» How to complete this task: Please repeat the lines below exactly. Begin with the line containing "destruct (packet_waits k" and go on through the line containing "destruct (IH rs'".

--- Material for the task Enclosed Below ---

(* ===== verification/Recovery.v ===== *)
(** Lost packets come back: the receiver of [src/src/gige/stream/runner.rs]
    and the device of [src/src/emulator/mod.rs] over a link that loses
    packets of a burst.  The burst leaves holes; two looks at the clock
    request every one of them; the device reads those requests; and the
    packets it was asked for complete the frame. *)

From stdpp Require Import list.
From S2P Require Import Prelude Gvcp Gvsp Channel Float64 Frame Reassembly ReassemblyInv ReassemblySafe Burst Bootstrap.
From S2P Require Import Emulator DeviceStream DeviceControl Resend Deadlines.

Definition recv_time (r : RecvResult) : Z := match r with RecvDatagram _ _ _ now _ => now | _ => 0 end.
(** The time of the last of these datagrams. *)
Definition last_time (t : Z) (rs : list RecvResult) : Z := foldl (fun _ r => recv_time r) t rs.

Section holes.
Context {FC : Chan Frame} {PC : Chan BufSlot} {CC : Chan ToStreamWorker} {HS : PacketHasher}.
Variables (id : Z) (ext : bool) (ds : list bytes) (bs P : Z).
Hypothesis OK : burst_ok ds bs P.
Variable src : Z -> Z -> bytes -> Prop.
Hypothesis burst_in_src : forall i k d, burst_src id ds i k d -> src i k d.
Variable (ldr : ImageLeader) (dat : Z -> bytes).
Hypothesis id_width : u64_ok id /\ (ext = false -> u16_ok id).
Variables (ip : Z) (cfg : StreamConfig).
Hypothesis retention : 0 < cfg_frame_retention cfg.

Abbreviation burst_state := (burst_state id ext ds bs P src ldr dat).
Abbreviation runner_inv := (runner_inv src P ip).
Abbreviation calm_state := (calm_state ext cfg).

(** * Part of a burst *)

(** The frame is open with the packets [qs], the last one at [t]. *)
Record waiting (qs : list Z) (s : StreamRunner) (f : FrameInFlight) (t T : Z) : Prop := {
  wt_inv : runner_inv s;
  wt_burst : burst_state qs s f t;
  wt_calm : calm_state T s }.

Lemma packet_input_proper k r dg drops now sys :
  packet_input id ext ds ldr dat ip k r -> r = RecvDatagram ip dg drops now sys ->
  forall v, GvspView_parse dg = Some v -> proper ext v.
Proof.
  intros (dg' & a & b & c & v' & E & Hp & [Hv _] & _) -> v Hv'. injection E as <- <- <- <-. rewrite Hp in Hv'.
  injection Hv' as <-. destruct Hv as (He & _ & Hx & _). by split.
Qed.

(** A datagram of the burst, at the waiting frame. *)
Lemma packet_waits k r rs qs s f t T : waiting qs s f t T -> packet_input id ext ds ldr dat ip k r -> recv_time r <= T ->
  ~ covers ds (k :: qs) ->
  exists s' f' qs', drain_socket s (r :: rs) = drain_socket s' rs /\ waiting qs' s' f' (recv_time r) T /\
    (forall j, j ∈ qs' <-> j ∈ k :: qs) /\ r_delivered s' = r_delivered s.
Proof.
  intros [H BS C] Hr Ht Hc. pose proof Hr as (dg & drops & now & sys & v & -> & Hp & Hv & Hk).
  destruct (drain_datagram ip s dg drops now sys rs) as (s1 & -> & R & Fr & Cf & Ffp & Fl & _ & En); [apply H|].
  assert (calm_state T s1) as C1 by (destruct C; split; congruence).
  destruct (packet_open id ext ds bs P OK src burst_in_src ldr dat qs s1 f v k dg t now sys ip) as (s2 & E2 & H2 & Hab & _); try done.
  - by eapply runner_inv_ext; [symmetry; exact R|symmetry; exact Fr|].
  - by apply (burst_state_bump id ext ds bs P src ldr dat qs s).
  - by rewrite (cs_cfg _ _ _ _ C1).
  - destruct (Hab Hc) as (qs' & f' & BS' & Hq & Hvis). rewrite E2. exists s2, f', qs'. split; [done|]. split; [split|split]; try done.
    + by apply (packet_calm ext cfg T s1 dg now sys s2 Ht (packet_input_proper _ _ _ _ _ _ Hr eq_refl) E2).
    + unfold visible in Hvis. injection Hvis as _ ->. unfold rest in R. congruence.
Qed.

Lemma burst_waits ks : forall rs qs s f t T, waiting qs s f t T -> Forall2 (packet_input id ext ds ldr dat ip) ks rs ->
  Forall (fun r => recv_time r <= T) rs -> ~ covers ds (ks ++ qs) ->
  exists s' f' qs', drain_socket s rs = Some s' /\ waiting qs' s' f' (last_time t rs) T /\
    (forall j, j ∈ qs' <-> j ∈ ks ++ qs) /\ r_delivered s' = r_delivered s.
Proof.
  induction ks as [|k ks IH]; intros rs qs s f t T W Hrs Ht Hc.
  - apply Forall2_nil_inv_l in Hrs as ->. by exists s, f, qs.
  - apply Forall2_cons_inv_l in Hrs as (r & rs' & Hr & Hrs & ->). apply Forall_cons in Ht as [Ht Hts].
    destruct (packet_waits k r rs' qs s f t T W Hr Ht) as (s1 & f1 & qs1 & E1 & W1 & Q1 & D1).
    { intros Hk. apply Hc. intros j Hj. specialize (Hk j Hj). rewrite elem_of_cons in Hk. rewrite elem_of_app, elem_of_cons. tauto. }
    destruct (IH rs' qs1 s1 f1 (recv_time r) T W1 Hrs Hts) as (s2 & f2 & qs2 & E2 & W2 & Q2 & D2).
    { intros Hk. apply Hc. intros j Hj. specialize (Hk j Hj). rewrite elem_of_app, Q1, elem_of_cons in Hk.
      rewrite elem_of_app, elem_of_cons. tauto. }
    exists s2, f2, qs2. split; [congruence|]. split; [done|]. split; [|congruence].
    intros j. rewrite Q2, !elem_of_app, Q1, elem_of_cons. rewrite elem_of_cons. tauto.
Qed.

--- End of Enclosed Material for the task ---
--- Material for the task Enclosed Below ---

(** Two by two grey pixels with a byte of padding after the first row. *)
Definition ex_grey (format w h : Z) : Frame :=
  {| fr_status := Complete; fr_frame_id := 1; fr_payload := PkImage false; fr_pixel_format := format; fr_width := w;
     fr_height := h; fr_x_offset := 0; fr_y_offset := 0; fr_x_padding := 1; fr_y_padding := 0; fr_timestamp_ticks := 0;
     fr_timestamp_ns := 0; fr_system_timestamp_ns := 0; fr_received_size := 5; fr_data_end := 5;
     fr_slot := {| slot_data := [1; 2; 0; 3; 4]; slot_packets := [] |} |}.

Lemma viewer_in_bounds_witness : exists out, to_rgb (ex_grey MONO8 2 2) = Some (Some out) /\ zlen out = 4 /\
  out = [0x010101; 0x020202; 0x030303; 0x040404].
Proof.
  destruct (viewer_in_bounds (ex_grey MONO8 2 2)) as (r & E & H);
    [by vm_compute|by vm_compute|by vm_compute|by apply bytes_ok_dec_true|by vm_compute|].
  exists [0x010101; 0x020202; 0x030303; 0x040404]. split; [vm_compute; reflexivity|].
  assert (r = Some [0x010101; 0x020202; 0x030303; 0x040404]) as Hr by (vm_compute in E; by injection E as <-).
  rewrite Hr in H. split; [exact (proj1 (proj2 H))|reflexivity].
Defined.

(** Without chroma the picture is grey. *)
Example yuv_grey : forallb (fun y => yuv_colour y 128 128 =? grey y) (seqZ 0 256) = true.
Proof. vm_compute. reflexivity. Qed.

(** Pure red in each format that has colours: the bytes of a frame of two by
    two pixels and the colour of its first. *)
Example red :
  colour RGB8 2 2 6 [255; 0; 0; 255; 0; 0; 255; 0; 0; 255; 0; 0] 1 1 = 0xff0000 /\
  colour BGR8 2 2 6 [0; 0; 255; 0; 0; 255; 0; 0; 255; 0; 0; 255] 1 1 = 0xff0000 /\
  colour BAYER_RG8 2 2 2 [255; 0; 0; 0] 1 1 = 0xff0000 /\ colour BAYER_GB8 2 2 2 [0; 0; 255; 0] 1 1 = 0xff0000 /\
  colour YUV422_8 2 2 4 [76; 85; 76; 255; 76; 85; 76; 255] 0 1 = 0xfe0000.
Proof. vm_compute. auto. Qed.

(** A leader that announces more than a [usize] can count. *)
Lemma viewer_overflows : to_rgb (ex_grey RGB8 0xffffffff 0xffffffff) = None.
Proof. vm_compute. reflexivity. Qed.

--- End of Enclosed Material for the task ---

» Exercise answer:
    destruct (packet_waits k r rs' qs s f t T W Hr Ht) as (s1 & f1 & qs1 & E1 & W1 & Q1 & D1).
    { intros Hk. apply Hc. intros j Hj. specialize (Hk j Hj). rewrite elem_of_cons in Hk. rewrite elem_of_app, elem_of_cons. tauto. }
    destruct (IH rs' qs1 s1 f1 (recv_time r) T W1 Hrs Hts) as (s2 & f2 & qs2 & E2 & W2 & Q2 & D2).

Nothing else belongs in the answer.